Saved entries
........

(** How a row may change without regard to the rest of the tables. *)
Definition lease_rel (l l' : lease_row) : Prop :=
  le_gateway_id l' = le_gateway_id l /\ le_device_id l' = le_device_id l /\
  le_client_public_key l' = le_client_public_key l /\ le_assigned_ip_v4 l' = le_assigned_ip_v4 l /\
  le_assigned_ip_v6 l' = le_assigned_ip_v6 l /\ (le_state l' = Active -> le_state l = Active).
Definition device_rel (d d' : device_row) : Prop :=
  d_user_id d' = d_user_id d /\ d_public_key d' = d_public_key d /\ d_platform d' = d_platform d /\
  (d_revoked_at d <> None -> d_revoked_at d' <> None).
Definition gateway_rel (g g' : gateway_row) : Prop :=
  g_name g' = g_name g /\ g_location_id g' = g_location_id g /\ g_capacity g' = g_capacity g /\
  g_bandwidth_mbps g' = g_bandwidth_mbps g /\ g_endpoint_port g' = g_endpoint_port g /\
  g_wg_subnet_v4 g' = g_wg_subnet_v4 g /\ g_wg_subnet_v6 g' = g_wg_subnet_v6 g /\
  (int4 (g_active_peers g) = true -> int4 (g_active_peers g') = true).
Definition token_rel (t t' : token_row) : Prop :=
  t_device_id t' = t_device_id t /\ t_token_hash t' = t_token_hash t /\ t_expires_at t' = t_expires_at t /\
  (t_revoked_at t <> None -> t_revoked_at t' <> None).
Definition user_rel (u u' : user_row) : Prop := u_email u' = u_email u /\ u_created_at u' = u_created_at u /\ u_status u' = u_status u.
Definition invite_rel (i i' : invite_row) : Prop :=
  i_expires_at i' = i_expires_at i /\ (i_used_at i <> None -> i' = i).
Definition location_rel (l l' : location_row) : Prop := l_code l' = l_code l /\ l_enabled l' = l_enabled l.
Definition gateway_id_rel (g g' : gateway_row) : Prop := g_name g' = g_name g.

Lemma lease_rel_refl l : lease_rel l l. Proof. by repeat split. Qed.
Lemma device_rel_refl d : device_rel d d. Proof. by repeat split. Qed.
Lemma gateway_rel_refl g : gateway_rel g g. Proof. by repeat split. Qed.
Lemma token_rel_refl t : token_rel t t. Proof. by repeat split. Qed.

Lemma lease_rel_active l l' : lease_rel l l' -> is_active l' = true -> is_active l = true.
Proof. unfold is_active. intros (_ & _ & _ & _ & _ & Ha). rewrite !bool_decide_eq_true. auto. Qed.

Lemma lease_rel_set_state st t l : st <> Active -> lease_rel l (set_lease_state st t l).
Proof. by repeat split. Qed.

Lemma lease_rel_extend t l : lease_rel l (extend t l).
Proof. by repeat split. Qed.

Lemma is_active_set_state st t l : is_active (set_lease_state st t l) = bool_decide (st = Active).
Proof. done. Qed.

(** ** One table at a time *)

Lemma wf_leases_narrow db m : wf db -> narrows lease_rel (leases db) m -> wf (put Leases m db).
Proof.
  intros [] Hn. split; try assumption; simpl.
  - apply (unique_narrows _ lease_rel (leases db)); [|done..].
    intros l l' x Hr. unfold active_ip. pose proof (lease_rel_active _ _ Hr) as Ha.
    destruct Hr as (-> & _ & _ & -> & _). destruct (is_active l'); [|done]. by rewrite Ha.
  - apply (unique_narrows _ lease_rel (leases db)); [|done..].
    intros l l' x Hr. unfold active_device. pose proof (lease_rel_active _ _ Hr) as Ha.
    destruct Hr as (_ & -> & _). destruct (is_active l'); [|done]. by rewrite Ha.
  - apply (refs_narrows _ lease_rel (leases db)); [|done..]. by intros l l' x (-> & _).
  - apply (refs_narrows _ lease_rel (leases db)); [|done..]. by intros l l' x (_ & -> & _).
  - apply (all_rows_narrows _ lease_rel (leases db)); [|done..]. unfold lease_ok. by intros l l' (_ & _ & _ & -> & -> & _).
  - intros k l' d Hk Hd. destruct (Hn _ _ Hk) as (l & Hl & _ & E1 & -> & _).
    rewrite E1 in Hd. eauto.
Qed.

Lemma wf_lease_new db u l :
  wf db -> lease_ok l -> leases db !! u = None -> is_Some (gateways db !! le_gateway_id l) ->
  (exists d, devices db !! le_device_id l = Some d /\ le_client_public_key l = d_public_key d) ->
  (forall k l', leases db !! k = Some l' -> is_active l' = true -> le_device_id l' <> le_device_id l) ->
  find_row (taken (le_gateway_id l) (le_assigned_ip_v4 l)) (leases db) = None ->
  wf (put Leases (<[u := l]> (leases db)) db).
Proof.
  intros [] Hl Hu Hg (d & Hd & Hkey) Hdev Hip. split; try assumption; simpl.
  - apply unique_insert; [|done]. intros k l' x Hl'. unfold active_ip.
    destruct (is_active l') eqn:Ha; [|done]. destruct (is_active l); [|done]. intros [= <-] [= E1 E2].
    pose proof (proj1 (find_row_None _ _) Hip k l' Hl') as Hf. unfold taken, on_gateway in Hf.
    by rewrite Ha, E1, E2, !bool_decide_true in Hf.
  - apply unique_insert; [|done]. intros k l' x Hl'. unfold active_device.
    destruct (is_active l') eqn:Ha; [|done]. destruct (is_active l); [|done]. intros [= <-] [= E].
    by destruct (Hdev k l' Hl' Ha).
  - apply refs_insert; [|done]. by intros x [= <-].
  - apply refs_insert; [|done]. intros x [= <-]. eauto.
  - by apply all_rows_insert.
  - intros k l' d'. destruct (decide (k = u)) as [->|].
    + rewrite lookup_insert_eq. intros [= <-] Hd'. by simplify_eq.
    + rewrite lookup_insert_ne by done. eauto.
Qed.

Lemma wf_devices_narrow db m :
  wf db -> narrows device_rel (devices db) m -> (forall k, is_Some (devices db !! k) -> is_Some (m !! k)) ->
  wf (put Devices m db).
Proof.
  intros [] Hn Hdom. split; try assumption; simpl.
  - apply (unique_narrows _ device_rel (devices db)); [|done..]. by intros d d' x (_ & -> & _).
  - apply (refs_narrows _ device_rel (devices db)); [|done..]. by intros d d' x (-> & _).
  - by apply (refs_parent _ _ (devices db)).
  - by apply (refs_parent _ _ (devices db)).
  - apply (all_rows_narrows _ device_rel (devices db)); [|done..]. unfold device_ok. by intros d d' (_ & _ & -> & _).
  - intros k l d' Hk Hd. destruct (Hn _ _ Hd) as (d & Hd0 & _ & -> & _). eauto.
Qed.

Lemma wf_device_new db u d :
  wf db -> device_ok d -> devices db !! u = None -> is_Some (users db !! d_user_id d) ->
  find_row (fun d' => bool_decide (d_public_key d' = d_public_key d)) (devices db) = None ->
  wf (put Devices (<[u := d]> (devices db)) db).
Proof.
  intros Hwf Hd Hu Huser Hkey. destruct Hwf. split; try assumption; simpl.
  - apply unique_insert; [|done]. intros k d' x Hd' [= <-] [= E].
    pose proof (proj1 (find_row_None _ _) Hkey k d' Hd') as Hf. simpl in Hf. to_prop. congruence.
  - apply refs_insert; [|done]. by intros x [= <-].
  - apply (refs_parent _ _ (devices db)); [|done]. intros x. apply is_Some_insert.
  - apply (refs_parent _ _ (devices db)); [|done]. intros x. apply is_Some_insert.
  - by apply all_rows_insert.
  - intros k l d' Hk. destruct (decide (le_device_id l = u)) as [E|].
    + destruct (wf_lease_owner0 k l _ Hk eq_refl) as [x Hx]. congruence.
    + rewrite lookup_insert_ne by done. eauto.
Qed.

Lemma wf_tokens_narrow db m :
  wf db -> narrows token_rel (refresh_tokens db) m -> wf (put RefreshTokens m db).
Proof.
  intros [] Hn. split; try assumption; simpl.
  - apply (unique_narrows _ token_rel (refresh_tokens db)); [|done..]. by intros t t' x (_ & -> & _).
  - apply (refs_narrows _ token_rel (refresh_tokens db)); [|done..]. by intros t t' x (-> & _).
Qed.

Lemma wf_token_new db u t :
  wf db -> token_ok (t_device_id t) (t_token_hash t) db = true ->
  wf (put RefreshTokens (<[u := t]> (refresh_tokens db)) db).
Proof.
  intros [] Hok. unfold token_ok in Hok.
  destruct (find_row _ _) eqn:Ef; [done|]. destruct (devices db !! t_device_id t) eqn:Ed; [|done].
  split; try assumption; simpl.
  - apply unique_insert; [|done]. intros k t' x Ht' [= <-] [= E].
    pose proof (proj1 (find_row_None _ _) Ef k t' Ht') as Hf. simpl in Hf. to_prop. congruence.
  - apply refs_insert; [|done]. intros x [= <-]. eauto.
Qed.

Lemma wf_users_insert db k u :
  wf db -> user_ok u ->
  (forall k' u', users db !! k' = Some u' -> pg_fold (u_email u') = pg_fold (u_email u) -> k' = k) ->
  wf (put Users (<[k := u]> (users db)) db).
Proof.
  intros [] Hu Hk. split; try assumption; simpl.
  - apply unique_insert; [|done]. intros k' u' x Hu' [= <-] [= E]. eauto.
  - apply (refs_parent _ _ (users db)); [|done]. intros x. apply is_Some_insert.
  - apply (refs_parent _ _ (users db)); [|done]. intros x. apply is_Some_insert.
  - by apply all_rows_insert.
Qed.

Lemma wf_invite_insert db k i :
  wf db -> invite_ok i -> (forall u, i_used_by i = Some u -> is_Some (users db !! u)) ->
  wf (put Invites (<[k := i]> (invite_codes db)) db).
Proof.
  intros [] Hi Hu. split; try assumption; simpl.
  - by apply refs_insert.
  - by apply all_rows_insert.
Qed.
(** ** A connection is granted whenever there is room *)

(** Every gateway of the registry has an IPv4 network with at least as many hosts as
    its capacity, and a v6 network, if any, whose addresses the server takes. *)
Definition roomy (db : DB) : Prop :=
  forall gid g, gateways db !! gid = Some g ->
    (exists base n, network (g_wg_subnet_v4 g) base n /\ g_capacity g <= host_limit n - 2) /\
    (forall n6 h, netV6_of (g_wg_subnet_v6 g) = Some n6 -> is_Some (pg_inet (host_v6 n6 h))).

(** Some gateway qualifies and has a free slot. *)
Definition available (t : Time) (ttl : Duration) (country : string) (db : DB) : Prop :=
  exists gid g l, gateways db !! gid = Some g /\ locations db !! g_location_id g = Some l /\
    fresh t ttl country ((gid, g), l) = true /\ lease_count db gid < g_capacity g.

Lemma insert_lease_succeeds `{!PostgresInet} u gid did pub v h n6o expires db :
  0 <= v < 2 ^ 32 -> v ∉ used_addrs gid db ->
  (forall n6, n6o = Some n6 -> is_Some (pg_inet (host_v6 n6 h))) ->
  is_Some (gateways db !! gid) -> is_Some (devices db !! did) -> leases db !! u = None ->
  exists db', insert_lease u gid did pub (ipv4_string (PutUint32 v)) ((fun n6 => host_v6 n6 h) <$> n6o)
                expires db = Ok ((), db').
Proof.
  intros Hv Hfree H6 [g Hg] [d Hd] Hu. unfold insert_lease.
  destruct (pg_inet_host (PutUint32 v)) as (ip4 & E4 & Hhost); [apply PutUint32_bytes|done|].
  rewrite E4. assert (E6 : exists ip6, inet_opt ((fun n6 => host_v6 n6 h) <$> n6o) = Some ip6).
  { destruct n6o as [n6|]; simpl; [|by eexists]. destruct (H6 n6 eq_refl) as [x ->]. by eexists. }
  destruct E6 as [ip6 ->]. rewrite Hg, Hd, Hu, (free_not_taken _ _ v) by done. by eexists.
Qed.

(** C7: with no statement failing, a live device of the caller, a new lease id, and a
    qualifying gateway with a free slot, [CreateConnection] grants a connection, provided
    the registry is [roomy]: every gateway has an IPv4 network with at least as many hosts
    as its capacity, and an IPv6 network, if any, whose addresses the server takes. Then it
    does not fail for want of an address, on the unique index, or by a panic. (Nothing in
    the code makes sure of that: a registration may bring a smaller network, whose
    addresses run out first, or an IPv6 network as the IPv4 one, on which the allocation
    panics, [Alloc.allocateHost_panics_iff].) *)
Theorem CreateConnection_succeeds `{!PostgresInet} userID deviceID country leaseTTL heartbeatTTL c did uid d db u us rs :
  wf db -> Z.of_nat (size (leases db)) < 2 ^ 63 -> roomy db ->
  pg_uuid deviceID = Some did -> pg_uuid userID = Some uid ->
  devices db !! did = Some d -> owned_live uid d = true -> leases db !! u = None ->
  available (now c) heartbeatTTL country (released did (now c) db) ->
  exists conn s',
    CreateConnection userID deviceID country leaseTTL heartbeatTTL c (mkSession db [] (u :: us) rs) = (Ok conn, s').
Proof.
  intros Hwf Hsize Hroomy Hdid Huid Hd Ho Hu Havail.
  pose proof (CreateConnection_fine userID deviceID country leaseTTL heartbeatTTL c did uid db u us rs Hdid Huid) as Hfine.
  enough (exists conn db', connect c did uid u country leaseTTL heartbeatTTL db = (Ok conn, db')) as (conn & db' & E).
  { rewrite E in Hfine. destruct Hfine as [us' Hrun]. eauto. }
  clear Hfine. unfold connect. rewrite Hd, Ho. cbv zeta.
  destruct (good_released did (now c) db Hwf) as [Hwf1 _]. set (db1 := released did (now c) db) in *.
  assert (Hsize1 : Z.of_nat (size (leases db1)) < 2 ^ 63).
  { unfold db1. simpl. unfold update_where. by rewrite map_size_fmap. }
  destruct (Best _) as [best|] eqn:Eb.
  2: { rewrite no_candidate in Eb by done. destruct Havail as (gid & g & l & Hg & Hl & Hf & Hlt).
       specialize (Eb gid g l Hg Hl Hf). lia. }
  destruct (chosen_candidate _ _ _ _ _ _ (pg_rows_Permutation _ _) Eb) as (gid & g & l & -> & -> & Hg & Hl & Hf & Hsel).
  apply selectable_room in Hsel; [|by apply (wf_gateways _ Hwf1 gid)]. simpl in Hsel |- *.
  destruct (Hroomy gid g Hg) as [(base & n & Hn & Hcap) H6].
  pose proof (size_used_addrs gid db1) as Hused.
  destruct (allocateHost_room (g_wg_subnet_v4 g) (g_wg_subnet_v6 g) (used_addrs gid db1) base n Hn) as (v4 & v6 & Ea); [lia|].
  pose proof (allocateHost_cases (g_wg_subnet_v4 g) (g_wg_subnet_v6 g) (used_addrs gid db1) base n Hn) as Hcases.
  rewrite Ea in *. destruct Hcases as (h & (Hh & Hfree & _) & -> & ->).
  destruct (network_bounds _ _ _ Hn) as (? & ? & ? & _).
  assert (Hu1 : leases db1 !! u = None) by (unfold db1; simpl; by rewrite lookup_update_where, Hu).
  destruct (insert_lease_succeeds u gid did (d_public_key d) (base + h) h (netV6_of (g_wg_subnet_v6 g))
    (now c + pg_interval leaseTTL) db1) as [db' ->]; eauto.
  unfold is_host in *. lia.
Qed.

Lemma allocateHost_err c4 c6 used e : allocateHost c4 c6 used = Err e -> e = ErrParse \/ e = ErrGatewayFull.
Proof.
  unfold allocateHost. destruct (ParseCIDR c4); [|intros [= <-]; auto].
  destruct (To4 _ ≫= _); [|done]. destruct (alloc_loop _ _ _ _ _); intros [= <-]; auto.
Qed.

Lemma insert_lease_err u gid did pub v4 v6 expires db e :
  insert_lease u gid did pub v4 v6 expires db = Err e -> e = ErrDB.
Proof. unfold insert_lease. repeat case_match; congruence. Qed.

(** C8: without faults, [CreateConnection] answers "device not found" exactly when the
    device is not a live one of the caller, and "no gateway available" exactly when
    it is and every qualifying gateway is full once the device's old leases are
    released; whenever it answers with an error the tables are as before. *)
Theorem CreateConnection_errors userID deviceID country leaseTTL heartbeatTTL c did uid db u us rs r s' :
  wf db -> Z.of_nat (size (leases db)) < 2 ^ 63 ->
  pg_uuid deviceID = Some did -> pg_uuid userID = Some uid ->
  CreateConnection userID deviceID country leaseTTL heartbeatTTL c (mkSession db [] (u :: us) rs) = (r, s') ->
  let live := exists d, devices db !! did = Some d /\ d_user_id d = uid /\ d_revoked_at d = None in
  (r = Err ErrDeviceNotFound <-> ~ live) /\
  (r = Err ErrNoGatewayAvailable <-> live /\ ~ available (now c) heartbeatTTL country (released did (now c) db)) /\
  (is_ok r = false -> s_db s' = db).
Proof.
  intros Hwf Hsize Hdid Huid Hm live.
  pose proof (CreateConnection_fine userID deviceID country leaseTTL heartbeatTTL c did uid db u us rs Hdid Huid) as Hfine.
  rewrite Hm in Hfine. unfold connect in Hfine.
  assert (Hlive : forall d, devices db !! did = Some d -> live <-> owned_live uid d = true).
  { intros d Hd. unfold live, owned_live, not_revoked. split.
    - intros (d' & Hd' & ? & ?). simplify_eq. by rewrite !bool_decide_true.
    - intros Ho. exists d. by to_prop. }
  destruct (devices db !! did) as [d|] eqn:Ed.
  2: { destruct Hfine as [us' E]. injection E as -> ->.
       assert (~ live) by (intros (d & Hd & _); done). split; [done|split; [|done]]. split; [done|by intros [? _]]. }
  specialize (Hlive d eq_refl). destruct (owned_live uid d) eqn:Eo.
  2: { destruct Hfine as [us' E]. injection E as -> ->.
       assert (~ live) by (by rewrite Hlive). split; [done|split; [|done]]. split; [done|by intros [? _]]. }
  assert (Hl : live) by by apply Hlive. clear Hlive.
  destruct (good_released did (now c) db Hwf) as [Hwf1 _]. set (db1 := released did (now c) db) in *.
  assert (Hsize1 : Z.of_nat (size (leases db1)) < 2 ^ 63).
  { unfold db1. simpl. unfold update_where. by rewrite map_size_fmap. }
  assert (Hnone := no_candidate (now c) heartbeatTTL country db1 Hwf1 Hsize1).
  cbv zeta in Hfine. destruct (Best _) as [best|] eqn:Eb.
  2: { destruct Hfine as [us' E]. injection E as -> ->. split; [by split; [|]|]. split; [|done].
       split; [|done]. intros _. split; [done|]. intros (gid & g & l & Hg & Hlo & Hf & Hlt).
       pose proof (proj1 Hnone eq_refl _ _ _ Hg Hlo Hf). lia. }
  assert (Hav : available (now c) heartbeatTTL country db1).
  { destruct (chosen_candidate _ _ _ _ _ _ (pg_rows_Permutation _ _) Eb) as (gid & g & l & _ & -> & Hg & Hlo & Hf & Hsel).
    apply selectable_room in Hsel; [|by apply (wf_gateways _ Hwf1 gid)]. by exists gid, g, l. }
  assert (Hr : (r <> Err ErrDeviceNotFound /\ r <> Err ErrNoGatewayAvailable) /\ (is_ok r = false -> s_db s' = db)).
  2: { destruct Hr as [[Hr1 Hr2] Hr3]. split; [split; [by intros ?|by intros ?]|]. split; [|done].
       split; [by intros ?|by intros [_ ?]]. }
  destruct (allocateHost _ _ _) as [[v4 v6]|e|] eqn:Ea.
  - destruct (insert_lease _ _ _ _ _ _ _ _) as [[[] db2]|e|] eqn:Ei; destruct Hfine as [us' E];
      injection E as -> ->; [done| |done].
    by apply insert_lease_err in Ei as ->.
  - destruct Hfine as [us' E]. injection E as -> ->. by apply allocateHost_err in Ea as [->| ->].
  - destruct Hfine as [us' E]. by injection E as -> ->.
Qed.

........

#### [Instructions for the task]
Scan the data above for the string "base" and copy each line where it appears.

#### [Result of this exercise]
    (exists base n, network (g_wg_subnet_v4 g) base n /\ g_capacity g <= host_limit n - 2) /\
  destruct (Hroomy gid g Hg) as [(base & n & Hn & Hcap) H6].
  destruct (allocateHost_room (g_wg_subnet_v4 g) (g_wg_subnet_v6 g) (used_addrs gid db1) base n Hn) as (v4 & v6 & Ea); [lia|].
  pose proof (allocateHost_cases (g_wg_subnet_v4 g) (g_wg_subnet_v6 g) (used_addrs gid db1) base n Hn) as Hcases.
  destruct (insert_lease_succeeds u gid did (d_public_key d) (base + h) h (netV6_of (g_wg_subnet_v6 g))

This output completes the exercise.